▶ [Task objective] Search the records below for the word "Json". Copy each line where it occurs.

(Beginning of Exercise data)

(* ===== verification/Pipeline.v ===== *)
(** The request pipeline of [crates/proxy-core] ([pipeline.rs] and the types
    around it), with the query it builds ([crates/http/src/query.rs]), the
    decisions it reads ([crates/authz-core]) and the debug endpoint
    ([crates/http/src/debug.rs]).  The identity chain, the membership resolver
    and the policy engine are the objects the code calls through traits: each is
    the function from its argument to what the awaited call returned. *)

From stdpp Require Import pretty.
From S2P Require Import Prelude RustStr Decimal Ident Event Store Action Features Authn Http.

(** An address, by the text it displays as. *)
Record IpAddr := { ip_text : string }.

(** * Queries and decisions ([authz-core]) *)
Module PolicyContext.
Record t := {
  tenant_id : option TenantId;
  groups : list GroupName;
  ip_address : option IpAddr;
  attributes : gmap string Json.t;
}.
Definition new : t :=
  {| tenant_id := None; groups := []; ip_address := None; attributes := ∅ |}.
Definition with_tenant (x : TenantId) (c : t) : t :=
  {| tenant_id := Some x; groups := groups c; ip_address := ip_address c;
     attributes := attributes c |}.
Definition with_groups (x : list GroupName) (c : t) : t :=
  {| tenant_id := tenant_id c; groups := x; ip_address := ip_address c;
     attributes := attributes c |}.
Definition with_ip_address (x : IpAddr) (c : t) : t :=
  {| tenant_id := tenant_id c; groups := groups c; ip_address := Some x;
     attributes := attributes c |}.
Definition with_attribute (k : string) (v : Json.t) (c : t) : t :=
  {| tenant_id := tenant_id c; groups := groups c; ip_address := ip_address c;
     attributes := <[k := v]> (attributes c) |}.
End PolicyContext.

(End of Exercise data)

▶ [Task output]
  attributes : gmap string Json.t;
Definition with_attribute (k : string) (v : Json.t) (c : t) : t :=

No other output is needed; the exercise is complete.